---------- Material provided ----------

(* ===== verification/ChannelScenario.v ===== *)
(** * A running control channel

    The relay of [ServiceScenario] seen from its connections: owner and guest reconnect,
    negotiate capabilities and exchange candidates. *)
From S2P Require Import Prelude Wire Codec Capabilities NetworkPolicy NetworkMessages PacketMessages Crypto.
From S2P Require Import RelayStore StoreInvariant Candidates NetworkService UserAccess NetworkManagement JoinTarget.
From S2P Require Import ServiceAccess ServiceSafety ServiceScenario ControlChannel.

#[local] Instance plain_hash : PasswordHash := {| scrypt password salt := Some (take 32 (password ++ replicate 32 x00)) |}.
#[local] Existing Instance toy_crypto.

Definition amb : Ambient := mk_ambient 1000 1000 1000 20 no_ids no_draw.
Definition step (e : ChannelEvent) (c : NetworkControlChannel) : NetworkControlChannel := channel_step (C := toy_crypto) e c.

Definition offer_frame : Frame :=
  mk_frame network_list_request 5 (match encode_capability_offer default_offer with Ok bs => bs | Throw _ => [] end).
Definition ch_start : NetworkControlChannel := mk_channel svc_joined ∅.
Definition ch_owner : NetworkControlChannel := step (ce_authenticated owner_id session (toy_signed_key owner_id) amb) ch_start.
Definition ch_guest : NetworkControlChannel := step (ce_authenticated guest_id session (toy_signed_key guest_id) amb) ch_owner.
Definition ch_half : NetworkControlChannel := step (ce_frame owner_id offer_frame amb) ch_guest.
Definition ch_ready : NetworkControlChannel := step (ce_frame guest_id offer_frame amb) ch_half.

Definition exchange (generation : Z) : CandidateExchange :=
  mk_exchange home_id owner_id guest_id owner_id guest_id (key_epoch_for (service_ ch_ready) home_id) generation 0 5000
    [mk_candidate (mk_endpoint 0x0a000005 4000) Candidates.host 7].
Definition exchange_frame (generation : Z) : Frame :=
  mk_frame peer_candidates_send 9 (match encode_candidates (exchange generation) with Ok bs => bs | Throw _ => [] end).
Definition forwarded (generation : Z) : RoutedControlFrame :=
  mk_routed_frame guest_id (mk_frame peer_candidates_forward 0 (payload (exchange_frame generation))).
Definition acknowledged (generation : Z) : ControlDispatch :=
  mk_dispatch (mk_frame peer_candidates_ack 9 []) [forwarded generation].

Definition ch_sent : NetworkControlChannel := step (ce_frame owner_id (exchange_frame 2) amb) ch_ready.
Definition ch_again : NetworkControlChannel := step (ce_frame owner_id (exchange_frame 2) amb) ch_sent.

Lemma result_and_rest {A B} (p : A * B) a : fst p = a -> p = (a, snd p).
Proof. destruct p. by intros <-. Qed.

Lemma ch_start_reachable : channel_reachable (C := toy_crypto) ch_start.
Proof. apply cr_start, svc_joined_reachable. Defined.

Lemma channel_refines_service_witness :
  service_reachable (C := toy_crypto) (service_ (step (ce_authenticated owner_id session (toy_signed_key owner_id) amb) ch_start)).
Proof.
  exact (proj2 (proj2 (proj2 (channel_refines_service (C := toy_crypto) ch_start
    (ce_authenticated owner_id session (toy_signed_key owner_id) amb))) ch_start_reachable)).
Defined.

Lemma control_channel_answers_witness :
  fst (handle_authenticated owner_id (exchange_frame 2) amb ch_ready) = Ok (acknowledged 2) /\
  type_ (response (acknowledged 2)) ∈ response_types peer_candidates_send.
Proof.
  assert (E : fst (handle_authenticated owner_id (exchange_frame 2) amb ch_ready) = Ok (acknowledged 2)) by (vm_compute; reflexivity).
  split; [exact E|].
  exact (proj1 (proj2 (proj2 (control_channel_answers owner_id (exchange_frame 2) amb ch_ready _ _ (result_and_rest _ _ E))))).
Defined.


Lemma channel_disclosure_witness :
  policy_gated (capabilities_ (snd (handle_authenticated owner_id (exchange_frame 2) amb ch_ready))) owner_id (response (acknowledged 2)) /\
  x_sender (exchange 2) = owner_id /\
  (forall x x', decode_candidates (payload (exchange_frame 2)) = Ok x -> decode_candidates (payload (exchange_frame 3)) = Ok x' ->
     x_network_id x = x_network_id x' -> x_recipient x = x_recipient x' -> generation x < generation x').
Proof.
  pose (es := [ce_frame owner_id (exchange_frame 2) amb]).
  assert (E : fst (handle_authenticated owner_id (exchange_frame 2) amb ch_ready) = Ok (acknowledged 2)) by (vm_compute; reflexivity).
  pose (c1 := snd (handle_authenticated owner_id (exchange_frame 2) amb ch_ready)).
  pose (last := handle_authenticated owner_id (exchange_frame 3) amb (foldl (fun c e => channel_step e c) c1 es)).
  assert (E' : fst last = Ok (acknowledged 3)) by (vm_compute; reflexivity).
  destruct (channel_disclosure owner_id session (exchange_frame 2) (exchange_frame 3) (toy_signed_key owner_id) amb amb ch_ready c1 (snd last)
    es (acknowledged 2) (acknowledged 3) (forwarded 2) (forwarded 3) []) as (P & _ & O).
  split; [exact (proj1 (P (result_and_rest _ _ E)))|]. split; [reflexivity|].
  destruct (O (result_and_rest _ _ E)) as (_ & O' & _); [by left|reflexivity|]. clear O. rename O' into O.
  apply O; [by repeat constructor|exact (result_and_rest _ _ E')|by left|reflexivity].
Defined.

----------

• Work required:
The reply should consist solely of the lines above from the one that has "owner_id) amb))) ch_start_reachable))." through the one that has "(acknowledged 2) /\", reproduced exactly.

• Response for this exercise:
    (ce_authenticated owner_id session (toy_signed_key owner_id) amb))) ch_start_reachable)).
Defined.

Lemma control_channel_answers_witness :
  fst (handle_authenticated owner_id (exchange_frame 2) amb ch_ready) = Ok (acknowledged 2) /\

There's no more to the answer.